• [WHAT YOU HAVE TO DO] The lines to find are those in the entries that hold the word "Abbreviation"; copy every one of them.

+++ MATERIAL FOR THIS TASK +++

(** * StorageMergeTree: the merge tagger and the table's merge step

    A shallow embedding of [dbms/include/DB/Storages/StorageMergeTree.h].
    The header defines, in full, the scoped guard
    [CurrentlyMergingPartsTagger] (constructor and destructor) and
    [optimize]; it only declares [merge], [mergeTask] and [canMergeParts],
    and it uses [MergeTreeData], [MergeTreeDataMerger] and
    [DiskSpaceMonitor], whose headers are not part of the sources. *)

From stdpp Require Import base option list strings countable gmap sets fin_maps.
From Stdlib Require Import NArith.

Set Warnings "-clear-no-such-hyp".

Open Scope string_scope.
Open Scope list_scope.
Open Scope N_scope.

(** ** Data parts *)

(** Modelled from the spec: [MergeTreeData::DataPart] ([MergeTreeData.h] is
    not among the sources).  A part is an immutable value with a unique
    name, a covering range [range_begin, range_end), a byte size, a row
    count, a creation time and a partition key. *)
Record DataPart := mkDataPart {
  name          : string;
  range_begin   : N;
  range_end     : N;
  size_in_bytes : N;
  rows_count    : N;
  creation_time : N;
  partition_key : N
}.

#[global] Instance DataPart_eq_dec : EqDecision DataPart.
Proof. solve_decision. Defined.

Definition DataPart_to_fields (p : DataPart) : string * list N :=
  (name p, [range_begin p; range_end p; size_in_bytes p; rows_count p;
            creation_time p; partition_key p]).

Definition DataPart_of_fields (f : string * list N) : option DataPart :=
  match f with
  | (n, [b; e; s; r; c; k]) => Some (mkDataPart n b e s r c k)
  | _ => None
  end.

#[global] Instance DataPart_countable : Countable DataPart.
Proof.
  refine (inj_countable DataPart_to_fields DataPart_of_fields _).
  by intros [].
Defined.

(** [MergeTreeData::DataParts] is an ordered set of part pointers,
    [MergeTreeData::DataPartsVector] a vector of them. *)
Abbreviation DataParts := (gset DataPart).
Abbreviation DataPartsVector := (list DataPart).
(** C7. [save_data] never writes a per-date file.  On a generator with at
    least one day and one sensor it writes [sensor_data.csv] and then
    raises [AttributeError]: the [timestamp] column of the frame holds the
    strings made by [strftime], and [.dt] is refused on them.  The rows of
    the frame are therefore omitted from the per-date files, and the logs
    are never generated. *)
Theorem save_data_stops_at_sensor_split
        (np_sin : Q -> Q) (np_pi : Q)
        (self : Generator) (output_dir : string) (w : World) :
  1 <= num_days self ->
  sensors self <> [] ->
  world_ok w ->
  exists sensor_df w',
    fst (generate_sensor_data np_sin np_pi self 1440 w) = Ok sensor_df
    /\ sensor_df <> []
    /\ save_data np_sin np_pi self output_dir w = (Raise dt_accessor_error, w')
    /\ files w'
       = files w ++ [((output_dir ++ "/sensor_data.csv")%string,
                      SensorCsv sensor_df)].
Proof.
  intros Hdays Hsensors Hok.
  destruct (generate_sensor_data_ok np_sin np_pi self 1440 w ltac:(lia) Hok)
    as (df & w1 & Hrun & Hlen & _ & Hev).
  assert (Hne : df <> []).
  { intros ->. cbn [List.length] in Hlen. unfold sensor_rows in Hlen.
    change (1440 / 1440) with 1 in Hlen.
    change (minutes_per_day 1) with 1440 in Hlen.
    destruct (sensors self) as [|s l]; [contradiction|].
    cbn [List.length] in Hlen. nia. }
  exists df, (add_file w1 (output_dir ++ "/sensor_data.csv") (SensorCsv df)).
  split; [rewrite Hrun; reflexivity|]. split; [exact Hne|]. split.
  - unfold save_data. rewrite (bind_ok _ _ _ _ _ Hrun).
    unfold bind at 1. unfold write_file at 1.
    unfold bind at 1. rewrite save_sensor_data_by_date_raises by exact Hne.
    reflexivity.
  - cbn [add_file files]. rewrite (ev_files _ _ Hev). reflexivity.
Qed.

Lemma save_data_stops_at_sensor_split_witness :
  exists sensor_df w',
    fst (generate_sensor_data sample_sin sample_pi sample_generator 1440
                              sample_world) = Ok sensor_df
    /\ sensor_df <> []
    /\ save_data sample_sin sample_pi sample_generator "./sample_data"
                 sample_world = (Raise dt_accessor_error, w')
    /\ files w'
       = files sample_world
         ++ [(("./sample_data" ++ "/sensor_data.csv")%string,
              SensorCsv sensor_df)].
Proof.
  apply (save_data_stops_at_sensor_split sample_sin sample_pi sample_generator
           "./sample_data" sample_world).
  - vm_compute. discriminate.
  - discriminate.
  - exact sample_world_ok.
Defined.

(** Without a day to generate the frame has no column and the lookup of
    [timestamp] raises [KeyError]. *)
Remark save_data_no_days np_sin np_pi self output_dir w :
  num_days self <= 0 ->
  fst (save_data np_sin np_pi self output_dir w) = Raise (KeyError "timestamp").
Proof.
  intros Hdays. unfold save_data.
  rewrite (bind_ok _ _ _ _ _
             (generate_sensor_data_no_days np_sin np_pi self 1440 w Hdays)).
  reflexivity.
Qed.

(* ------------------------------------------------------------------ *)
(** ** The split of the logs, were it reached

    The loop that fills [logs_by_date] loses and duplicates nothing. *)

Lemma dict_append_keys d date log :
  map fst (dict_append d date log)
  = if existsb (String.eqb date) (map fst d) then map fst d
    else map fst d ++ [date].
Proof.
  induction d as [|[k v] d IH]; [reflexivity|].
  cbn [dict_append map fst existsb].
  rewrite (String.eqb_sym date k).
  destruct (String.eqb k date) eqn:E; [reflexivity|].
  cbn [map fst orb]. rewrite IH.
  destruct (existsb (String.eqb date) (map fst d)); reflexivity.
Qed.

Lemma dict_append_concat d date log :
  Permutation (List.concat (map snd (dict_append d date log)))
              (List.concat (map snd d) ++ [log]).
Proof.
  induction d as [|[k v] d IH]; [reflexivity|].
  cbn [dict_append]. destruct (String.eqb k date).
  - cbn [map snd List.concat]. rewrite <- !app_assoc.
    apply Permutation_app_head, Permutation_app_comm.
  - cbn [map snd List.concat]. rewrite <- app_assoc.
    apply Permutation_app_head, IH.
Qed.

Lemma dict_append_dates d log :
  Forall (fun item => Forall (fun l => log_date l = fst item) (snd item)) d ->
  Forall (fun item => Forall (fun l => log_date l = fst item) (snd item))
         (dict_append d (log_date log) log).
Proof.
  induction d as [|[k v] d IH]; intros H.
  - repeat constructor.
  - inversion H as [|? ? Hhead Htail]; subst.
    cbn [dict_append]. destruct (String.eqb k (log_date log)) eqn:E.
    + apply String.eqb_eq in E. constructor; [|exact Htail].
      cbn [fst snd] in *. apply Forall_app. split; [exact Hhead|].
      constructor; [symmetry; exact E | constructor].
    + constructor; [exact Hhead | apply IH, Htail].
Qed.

+++

• [THE ANSWER]
Abbreviation DataParts := (gset DataPart).
Abbreviation DataPartsVector := (list DataPart).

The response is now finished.